A big response from security bloggers have sparked harsh criticism on Oracle. See information from Kafeine, ThreatPost, and Krebs. There are more bloggers talking about it. From what it seems, Oracle was rather stubborn about this, as they’ve been before.
The update is available via Java.com Web site, or can be downloaded from with Java via the Java Control Panel. Existing users should be able to update by going to the Control Panel and entering the Java Control Panel, or by searching for “Java” and clicking the “Update Now” button from the Update tab.
This changes the way that Java handles different applications. According to Oracle’s advisory: “The default security level for Java applets and web start applications has been increased from “Medium” to “High”. This affects the conditions under which unsigned (sandboxed) Java web applications can run. Previously, as long as you had the latest secure Java release installed applets and web start applications would continue to run as always. With the “High” setting the user is always warned before any unsigned application is run to prevent silent exploitation.”

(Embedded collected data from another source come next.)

Definition open_step : row :=
  [("id", Str "S2"); ("batch_id", Str "B1"); ("processor_id", Str "factory-1");
   ("process_date", Str "2024-02-03")].

(** One approved and one pending batch; batch B1 has a completed and an
    unfinished processing step. *)
Definition factory_db : Store.database :=
  fun t =>
    match t with
    | Store.batches => [approved_batch; pending_batch]
    | Store.processing_steps => [done_step; open_step]
    | _ => []
    end.

(** A store for the aggregator: one product made of the batches [ids],
    batches B1 and B2, quality tests for B1 (and for a batch B9 that no
    product names). *)
Definition token_of (ids : list string) : string :=
  QR.encode {| QR.type_ := "product"; QR.productId := "PROD_1700000000000";
               QR.batchIds := ids |}.

Definition batch (id : string) : row :=
  [("id", Str id); ("herb_id", Str "H1"); ("batch_status", Str "approved")].

Definition quality_test (id batch_id : string) : row :=
  [("id", Str id); ("batch_id", Str batch_id); ("test_status", Str "completed")].

Definition product (ids : list string) : row :=
  [("id", Str "P1"); ("qr_code", Str (token_of ids));
   ("batch_ids", Arr (map Str ids))].

Definition trace_db (ids : list string) : Store.database :=
  fun t =>
    match t with
    | Store.products => [product ids]
    | Store.batches => [batch "B1"; batch "B2"]
    | Store.quality_tests =>
        [quality_test "T1" "B1"; quality_test "T2" "B1"; quality_test "T3" "B9"]
    | _ => []
    end.

Definition no_rejection : Store.table -> option exn := fun _ => None.

(** A store for the Lab portal: one test, completed, with its results. *)
Definition lab_profile : option row := Some [("id", Str "lab-1")].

Apparently, at one time, the issue was fixed. However, this was apparently ineffective. Many security bloggers say to just remove Java. Forget about it, if you don’t need it. It’ll save you time to update it (all the time!) and security trouble.
Adobe will release a round of updates on Patch Tuesday (as usual). This month, Patch Tuesday (which involves Microsoft and Adobe, sometimes Oracle) will be on January 8. It’s first updates involve vulnerabilities in Reader and Acrobat products, while the other issues involve ColdFusion vulnerabilities.
“Adobe is aware of reports of security issues in ColdFusion 10, 9.0.2, 9.0.1 and 9.0 for Windows, Macintosh and UNIX that are being exploited in the wild. We are currently evaluating the reports and plan to issue a security advisory as soon as we have determined mitigation guidance for ColdFusion customers and a timeline for a fix,” said Adobe’s Wendy Poland in an advisory posted January 3.
From the good news side of things, none of these vulnerabilities are being actively exploited in the wild. But, let’s not get too hasty to underestimate threats. Make sure to get patched on Tuesday!
Vulnerabilities in Adobe Reader and Acrobat versions 11.0.0 and earlier are going to be patched next week.
Last month, there were issues in Flash Player and ColdFusion. Looks like these are favorites of hackers as of late.